(** X12.  For a file of non-zero size (where the quotient over the
    rationals is the quotient the code computes), the last progress value
    emitted is the largest aggregate computed so far, and the first aggregate
    computed is always emitted: a subscriber that keeps only the latest value
    always holds the maximum reached. *)
Theorem last_progress_is_maximum (fileMeta : FileMeta) (events : list ChunkProgress) :
  0 < fileSize fileMeta ->
  events <> [] ->
  exists e : Q,
    last (progress fileMeta events) = Some e /\
    head (progress fileMeta events) =
      head (map (progressOf fileMeta) (scan_states ∅ events)) /\
    Forall (λ v, (v <= e)%Q) (map (progressOf fileMeta) (scan_states ∅ events)).
Proof.
  intros _ Hne. unfold progress. destruct events as [|cp rest]; [done|].
  cbn [scan_states map distinctUntilChanged].
  set (v := progressOf fileMeta (scanProgress ∅ cp)).
  set (values := map (progressOf fileMeta) (scan_states (scanProgress ∅ cp) rest)).
  destruct (distinctUntilChanged_last_max values v) as [Hv Hall].
  exists (last_or v (distinctUntilChanged greater (Some v) values)).
  split; [|split; [done|by constructor]].
  unfold last_or. rewrite last_cons. by destruct (last _).
Qed.

Lemma last_progress_is_maximum_witness :
  let events := [ {| cp_index := 0; loaded := 50 |};
                  {| cp_index := 1; loaded := 100 |};
                  {| cp_index := 0; loaded := 0 |} ] in
  0 < fileSize (meta5 []) /\ events <> [] /\
  exists e : Q,
    last (progress (meta5 []) events) = Some e /\
    Forall (λ v, (v <= e)%Q) (map (progressOf (meta5 [])) (scan_states ∅ events)).
Proof.
  intros events. assert (Hne : events <> []) by discriminate.
  assert (Hsize : 0 < fileSize (meta5 [])) by (cbn; lia).
  split; [exact Hsize|]. split; [exact Hne|].
  destruct (last_progress_is_maximum (meta5 []) events Hsize Hne)
    as (e & Hlast & _ & Hmax).
  exists e. split; [exact Hlast|exact Hmax].
Defined.

Lemma foldr_add_shift (l : list Z) (x : Z) :
  foldr Z.add x l = foldr Z.add 0 l + x.
Proof. induction l as [|y l IH]; cbn [foldr]; lia. Qed.

(** The total of an accumulator whose entries are those of a list. *)
Lemma totalLoaded_list (l : list Z) :
  forall m : gmap nat Z,
    (forall i : nat, m !! i = l !! i) -> totalLoaded m = foldr Z.add 0 l.
Proof.
  induction l as [|x l IH] using rev_ind; intros m Hm.
  - assert (m = ∅) as -> by (apply map_eq; intros i; by rewrite Hm, lookup_empty).
    unfold totalLoaded. by rewrite map_fold_empty.
  - assert (Hx : m !! length l = Some x) by (by rewrite Hm, list_lookup_middle).
    unfold totalLoaded in *.
    rewrite (map_fold_delete_L _ _ (length l) x m); [|intros; lia|done].
    rewrite (IH (delete (length l) m)).
    + rewrite foldr_app. cbn [foldr]. rewrite (foldr_add_shift l (x + 0)). lia.
    + intros i. destruct (decide (i = length l)) as [->|Hne].
      * rewrite lookup_delete_eq. symmetry. apply lookup_ge_None_2. lia.
      * rewrite lookup_delete_ne, Hm by done.
        destruct (decide (i < length l)%nat).
        -- by rewrite lookup_app_l.
        -- rewrite !lookup_ge_None_2; [done|lia|rewrite length_app; simpl; lia].
Qed.

Lemma sum_sizes_concat (l : list Blob) :
  foldr Z.add 0 (Blob_size <$> l) = Blob_size (concat l).
Proof.
  unfold Blob_size. induction l as [|b l IH]; [done|].
  cbn [fmap list_fmap foldr concat]. rewrite length_app. cbn in IH. rewrite IH. lia.
Qed.

(** X13.  When the last report of every chunk is its full length (and no
    other index has reported), the aggregate is exactly 1: the slices of the
    file and the progress stage agree on the size of the file. *)
Theorem progress_of_finished_chunks (file : Blob) (fileMeta : FileMeta)
    (events : list ChunkProgress) :
  1 <= chunks fileMeta -> 0 <= chunkSize fileMeta ->
  fileSize fileMeta = Blob_size file -> 0 < fileSize fileMeta ->
  (forall i : nat, latest_loaded i events =
     Blob_size <$> (sliceFile file (chunks fileMeta) (chunkSize fileMeta) !! i)) ->
  totalLoaded (foldl scanProgress ∅ events) = fileSize fileMeta /\
  (progressOf fileMeta (foldl scanProgress ∅ events) == 1)%Q.
Proof.
  intros Hn Hc Hsize Hpos Hlatest.
  assert (Htotal : totalLoaded (foldl scanProgress ∅ events) = fileSize fileMeta).
  { rewrite (totalLoaded_list
      (Blob_size <$> sliceFile file (chunks fileMeta) (chunkSize fileMeta))).
    - by rewrite sum_sizes_concat, sliceFile_lossless.
    - intros i. by rewrite scan_latest, Hlatest, list_lookup_fmap. }
  split; [exact Htotal|]. unfold progressOf. rewrite Htotal.
  destruct (fileSize fileMeta) as [|p|p]; [lia| |lia].
  unfold Qeq, Qdiv, Qmult, Qinv, inject_Z. cbn. lia.
Qed.

Lemma progress_of_finished_chunks_witness :
  let events := [ {| cp_index := 0; loaded := 40 |};
                  {| cp_index := 1; loaded := 100 |};
                  {| cp_index := 0; loaded := 100 |};
                  {| cp_index := 2; loaded := 100 |};
                  {| cp_index := 4; loaded := 100 |};
                  {| cp_index := 3; loaded := 100 |} ] in
  1 <= chunks (meta5 []) /\ 0 <= chunkSize (meta5 []) /\
  fileSize (meta5 []) = Blob_size file500 /\ 0 < fileSize (meta5 []) /\
  (progressOf (meta5 []) (foldl scanProgress ∅ events) == 1)%Q.
Proof.
  intros events.
  assert (Hsize : fileSize (meta5 []) = Blob_size file500) by (vm_compute; reflexivity).
  split; [simpl; lia|]. split; [simpl; lia|]. split; [exact Hsize|]. split; [simpl; lia|].
  apply (progress_of_finished_chunks file500 (meta5 []) events);
    [simpl; lia|simpl; lia|exact Hsize|simpl; lia|].
  intros i. do 5 (destruct i as [|i]; [vm_compute; reflexivity|]).
  vm_compute. reflexivity.
Defined.

(** ** Control plane: abort, retry and errors *)

Lemma abort_result (eng : Engine) :
  (forall name : SubjectName, closed (subjects eng name) = false) ->
  isStopped (subjects eng abortSubject) = false ->
  observers (subjects eng abortSubject) = [AbortNotifier; AbortFlags] ->
  AbortNotifier ∉ stopped eng ->
  exists eng' : Engine,
    cleanUp (with_stopped (stopped eng ++ [AbortNotifier]) eng) = Ok eng' /\
    abort eng =
    Ok {| subjects := subjects eng'; startEvents := startEvents eng';
          stopped := stopped eng'; inbox := inbox eng'; upstreamDone := true;
          upstreamFailed := upstreamFailed eng'; output := output eng' |}.
Proof.
  intros Hopen Hlive Hobs Hfirst.
  destruct (cleanUp_open (with_stopped (stopped eng ++ [AbortNotifier]) eng) Hopen)
    as (eng' & Hclean & _ & _ & _ & Hstopped).
  exists eng'. split; [exact Hclean|].
  assert (Hflags : AbortFlags ∈ stopped eng').
  { apply (Hstopped abortSubject). cbn. rewrite Hobs. set_solver. }
  unfold abort, Subject_next. rewrite Hopen, Hlive, Hobs. cbn [negb foldl].
  unfold Observer_next at 2. rewrite bool_decide_eq_false_2 by done. rewrite Hclean.
  unfold Observer_next. cbn [stopped]. by rewrite bool_decide_eq_true_2.
Qed.

(** X15.  [abort()] is final (revision B): on a live engine it returns
    without throwing, and afterwards every method, a second [abort()]
    included, returns at once and leaves the engine as it is. *)
Theorem abort_is_terminal (eng : Engine) (m : Method) :
  (forall name : SubjectName, closed (subjects eng name) = false) ->
  isStopped (subjects eng abortSubject) = false ->
  observers (subjects eng abortSubject) = [AbortNotifier; AbortFlags] ->
  AbortNotifier ∉ stopped eng ->
  throws (abort eng) = false /\
  (forall name : SubjectName, closed (subjects (result_engine (abort eng)) name) = true) /\
  call m (result_engine (abort eng)) = Ok (result_engine (abort eng)).
Proof.
  intros Hopen Hlive Hobs Hfirst.
  destruct (abort_result eng Hopen Hlive Hobs Hfirst) as (eng' & Hclean & ->).
  cbn [throws result_engine].
  assert (Hclosed : forall name : SubjectName, closed (subjects eng' name) = true)
    by (intros name; by apply (cleanUp_closes _ _ name Hclean)).
  split; [done|]. split; [exact Hclosed|].
  destruct m; unfold call, start, pause, resume, retry, abort; cbn [subjects];
    by rewrite Hclosed.
Qed.

Lemma abort_is_terminal_witness :
  (forall name : SubjectName, closed (subjects opening name) = false) /\
  call call_abort (result_engine (abort opening)) = Ok (result_engine (abort opening)) /\
  call call_retry (result_engine (abort opening)) = Ok (result_engine (abort opening)).
Proof.
  assert (Hopen : forall name : SubjectName, closed (subjects opening name) = false)
    by (intros name; by destruct name).
  assert (Hfirst : AbortNotifier ∉ stopped opening) by (cbn; apply not_elem_of_nil).
  split; [exact Hopen|]. split.
  - exact (proj2 (proj2 (abort_is_terminal opening call_abort Hopen eq_refl eq_refl Hfirst))).
  - exact (proj2 (proj2 (abort_is_terminal opening call_retry Hopen eq_refl eq_refl Hfirst))).
Defined.

(** X16.  [retry()] is not ignored outside an error state (revision B):
    with no retry gate listening, the call still reaches the branch merged
    into the output, which emits [retryable(false)]; nothing else changes. *)
Theorem retry_without_error_emits (eng : Engine) :
  closed (subjects eng retrySubject) = false ->
  isStopped (subjects eng retrySubject) = false ->
  observers (subjects eng retrySubject) = [RetryFlags] ->
  RetryFlags ∉ stopped eng ->
  output_completed eng = false -> upstreamFailed eng = false ->
  throws (retry eng) = false /\
  output (result_engine (retry eng)) = output eng ++ [Retryable false] /\
  inbox (result_engine (retry eng)) = inbox eng /\
  subjects (result_engine (retry eng)) = subjects eng.
Proof.
  intros Hopen Hlive Hobs Hflags Hout Hfail.
  unfold retry, Subject_next. rewrite Hopen, Hlive, Hobs. cbn [negb foldl].
  unfold Observer_next. rewrite bool_decide_eq_false_2 by done.
  unfold emit. rewrite Hout, Hfail. done.
Qed.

++++

#### Exercise:
Using the entries above, repeat only the lines from the one containing "foldr Z.add 0 (Blob_size" through the one containing "intros Hn Hc Hsize Hpos Hlatest.", end lines included.

#### Completed task:
  foldr Z.add 0 (Blob_size <$> l) = Blob_size (concat l).
Proof.
  unfold Blob_size. induction l as [|b l IH]; [done|].
  cbn [fmap list_fmap foldr concat]. rewrite length_app. cbn in IH. rewrite IH. lia.
Qed.

(** X13.  When the last report of every chunk is its full length (and no
    other index has reported), the aggregate is exactly 1: the slices of the
    file and the progress stage agree on the size of the file. *)
Theorem progress_of_finished_chunks (file : Blob) (fileMeta : FileMeta)
    (events : list ChunkProgress) :
  1 <= chunks fileMeta -> 0 <= chunkSize fileMeta ->
  fileSize fileMeta = Blob_size file -> 0 < fileSize fileMeta ->
  (forall i : nat, latest_loaded i events =
     Blob_size <$> (sliceFile file (chunks fileMeta) (chunkSize fileMeta) !! i)) ->
  totalLoaded (foldl scanProgress ∅ events) = fileSize fileMeta /\
  (progressOf fileMeta (foldl scanProgress ∅ events) == 1)%Q.
Proof.
  intros Hn Hc Hsize Hpos Hlatest.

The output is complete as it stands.